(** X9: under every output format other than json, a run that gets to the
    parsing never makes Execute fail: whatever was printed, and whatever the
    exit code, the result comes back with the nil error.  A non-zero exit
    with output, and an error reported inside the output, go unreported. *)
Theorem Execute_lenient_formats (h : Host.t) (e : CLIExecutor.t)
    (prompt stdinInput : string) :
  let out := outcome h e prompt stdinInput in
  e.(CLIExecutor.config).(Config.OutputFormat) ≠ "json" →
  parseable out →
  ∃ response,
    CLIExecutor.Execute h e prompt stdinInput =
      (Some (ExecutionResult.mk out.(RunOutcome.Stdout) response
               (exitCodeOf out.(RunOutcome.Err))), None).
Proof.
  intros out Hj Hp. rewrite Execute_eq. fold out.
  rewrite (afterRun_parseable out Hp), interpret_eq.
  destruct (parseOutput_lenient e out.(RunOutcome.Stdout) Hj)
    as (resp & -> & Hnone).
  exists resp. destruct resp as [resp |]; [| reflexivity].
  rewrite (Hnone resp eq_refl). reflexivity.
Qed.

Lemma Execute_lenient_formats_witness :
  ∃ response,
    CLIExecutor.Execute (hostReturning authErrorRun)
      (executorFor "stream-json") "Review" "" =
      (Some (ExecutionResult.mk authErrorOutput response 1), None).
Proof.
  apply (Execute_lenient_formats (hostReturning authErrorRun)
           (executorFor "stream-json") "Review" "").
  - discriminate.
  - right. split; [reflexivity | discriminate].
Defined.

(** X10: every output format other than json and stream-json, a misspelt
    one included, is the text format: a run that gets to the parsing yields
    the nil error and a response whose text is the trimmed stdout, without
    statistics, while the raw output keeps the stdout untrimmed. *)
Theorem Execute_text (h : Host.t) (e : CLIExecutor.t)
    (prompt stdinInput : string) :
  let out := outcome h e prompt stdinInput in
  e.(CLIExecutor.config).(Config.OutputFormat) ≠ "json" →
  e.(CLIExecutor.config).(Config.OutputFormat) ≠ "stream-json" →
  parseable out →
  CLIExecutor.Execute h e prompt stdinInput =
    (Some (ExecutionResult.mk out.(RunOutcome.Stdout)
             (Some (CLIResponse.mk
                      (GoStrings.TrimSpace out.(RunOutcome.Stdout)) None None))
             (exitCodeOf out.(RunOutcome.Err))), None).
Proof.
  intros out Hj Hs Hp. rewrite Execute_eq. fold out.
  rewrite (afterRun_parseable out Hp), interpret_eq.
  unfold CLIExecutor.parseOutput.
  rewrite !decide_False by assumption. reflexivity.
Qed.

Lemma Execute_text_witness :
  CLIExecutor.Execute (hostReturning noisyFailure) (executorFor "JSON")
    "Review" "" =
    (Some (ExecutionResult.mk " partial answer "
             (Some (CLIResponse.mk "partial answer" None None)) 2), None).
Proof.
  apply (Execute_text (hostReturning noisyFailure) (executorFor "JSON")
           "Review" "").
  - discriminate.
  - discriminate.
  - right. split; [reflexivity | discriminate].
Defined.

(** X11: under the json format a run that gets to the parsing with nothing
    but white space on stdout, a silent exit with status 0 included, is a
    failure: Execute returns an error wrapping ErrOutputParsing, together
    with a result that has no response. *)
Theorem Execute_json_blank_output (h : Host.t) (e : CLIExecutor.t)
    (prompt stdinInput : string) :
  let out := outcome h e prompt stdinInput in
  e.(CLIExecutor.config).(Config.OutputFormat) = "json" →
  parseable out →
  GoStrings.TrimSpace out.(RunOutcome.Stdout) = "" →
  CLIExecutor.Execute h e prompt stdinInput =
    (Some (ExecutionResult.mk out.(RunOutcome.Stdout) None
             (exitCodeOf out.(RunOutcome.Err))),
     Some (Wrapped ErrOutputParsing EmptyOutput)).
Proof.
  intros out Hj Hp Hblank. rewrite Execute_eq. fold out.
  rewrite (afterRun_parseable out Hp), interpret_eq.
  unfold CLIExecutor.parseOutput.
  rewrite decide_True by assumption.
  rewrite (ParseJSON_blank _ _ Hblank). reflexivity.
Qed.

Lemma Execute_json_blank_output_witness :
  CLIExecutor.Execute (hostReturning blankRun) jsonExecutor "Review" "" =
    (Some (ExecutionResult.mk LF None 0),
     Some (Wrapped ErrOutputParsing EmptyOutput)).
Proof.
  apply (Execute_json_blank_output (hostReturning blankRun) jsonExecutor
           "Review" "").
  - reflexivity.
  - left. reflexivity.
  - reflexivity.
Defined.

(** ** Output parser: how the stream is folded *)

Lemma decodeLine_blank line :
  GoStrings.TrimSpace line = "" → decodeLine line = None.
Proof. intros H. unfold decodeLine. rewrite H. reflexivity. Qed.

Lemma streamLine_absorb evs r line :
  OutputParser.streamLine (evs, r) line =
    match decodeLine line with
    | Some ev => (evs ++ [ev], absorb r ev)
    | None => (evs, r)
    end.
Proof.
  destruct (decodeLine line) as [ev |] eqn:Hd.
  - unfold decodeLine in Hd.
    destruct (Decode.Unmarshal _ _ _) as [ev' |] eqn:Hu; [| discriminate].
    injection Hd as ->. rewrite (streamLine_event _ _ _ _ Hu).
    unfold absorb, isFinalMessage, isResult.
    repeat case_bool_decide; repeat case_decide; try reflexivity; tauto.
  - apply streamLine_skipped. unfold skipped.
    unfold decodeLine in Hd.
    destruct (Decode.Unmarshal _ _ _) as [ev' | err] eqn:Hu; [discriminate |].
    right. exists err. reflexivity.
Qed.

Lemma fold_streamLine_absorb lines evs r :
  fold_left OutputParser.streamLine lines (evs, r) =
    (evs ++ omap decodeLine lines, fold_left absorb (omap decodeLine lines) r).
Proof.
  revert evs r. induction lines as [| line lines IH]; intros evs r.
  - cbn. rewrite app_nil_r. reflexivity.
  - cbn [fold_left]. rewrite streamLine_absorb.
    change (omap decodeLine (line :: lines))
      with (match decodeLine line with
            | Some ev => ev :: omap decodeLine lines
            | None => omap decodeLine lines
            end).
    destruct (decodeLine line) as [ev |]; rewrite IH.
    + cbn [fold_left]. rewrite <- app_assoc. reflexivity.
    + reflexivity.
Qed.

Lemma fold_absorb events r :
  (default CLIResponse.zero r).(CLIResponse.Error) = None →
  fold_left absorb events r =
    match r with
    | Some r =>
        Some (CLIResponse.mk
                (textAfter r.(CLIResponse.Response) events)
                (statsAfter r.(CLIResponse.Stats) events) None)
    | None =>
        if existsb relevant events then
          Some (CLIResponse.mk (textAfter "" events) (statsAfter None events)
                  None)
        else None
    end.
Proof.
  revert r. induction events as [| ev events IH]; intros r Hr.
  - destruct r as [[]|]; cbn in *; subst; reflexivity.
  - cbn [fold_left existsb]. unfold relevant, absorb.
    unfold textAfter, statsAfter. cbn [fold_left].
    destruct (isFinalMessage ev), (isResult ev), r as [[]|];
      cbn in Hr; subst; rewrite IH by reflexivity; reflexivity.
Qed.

*WORK TO COMPLETE:*
Copy, please, exactly the lines that start at the first line of the data and end at the line containing "Theorem Execute_text (h", both kept and no others.

*RESULT:*
(** X9: under every output format other than json, a run that gets to the
    parsing never makes Execute fail: whatever was printed, and whatever the
    exit code, the result comes back with the nil error.  A non-zero exit
    with output, and an error reported inside the output, go unreported. *)
Theorem Execute_lenient_formats (h : Host.t) (e : CLIExecutor.t)
    (prompt stdinInput : string) :
  let out := outcome h e prompt stdinInput in
  e.(CLIExecutor.config).(Config.OutputFormat) ≠ "json" →
  parseable out →
  ∃ response,
    CLIExecutor.Execute h e prompt stdinInput =
      (Some (ExecutionResult.mk out.(RunOutcome.Stdout) response
               (exitCodeOf out.(RunOutcome.Err))), None).
Proof.
  intros out Hj Hp. rewrite Execute_eq. fold out.
  rewrite (afterRun_parseable out Hp), interpret_eq.
  destruct (parseOutput_lenient e out.(RunOutcome.Stdout) Hj)
    as (resp & -> & Hnone).
  exists resp. destruct resp as [resp |]; [| reflexivity].
  rewrite (Hnone resp eq_refl). reflexivity.
Qed.

Lemma Execute_lenient_formats_witness :
  ∃ response,
    CLIExecutor.Execute (hostReturning authErrorRun)
      (executorFor "stream-json") "Review" "" =
      (Some (ExecutionResult.mk authErrorOutput response 1), None).
Proof.
  apply (Execute_lenient_formats (hostReturning authErrorRun)
           (executorFor "stream-json") "Review" "").
  - discriminate.
  - right. split; [reflexivity | discriminate].
Defined.

(** X10: every output format other than json and stream-json, a misspelt
    one included, is the text format: a run that gets to the parsing yields
    the nil error and a response whose text is the trimmed stdout, without
    statistics, while the raw output keeps the stdout untrimmed. *)
Theorem Execute_text (h : Host.t) (e : CLIExecutor.t)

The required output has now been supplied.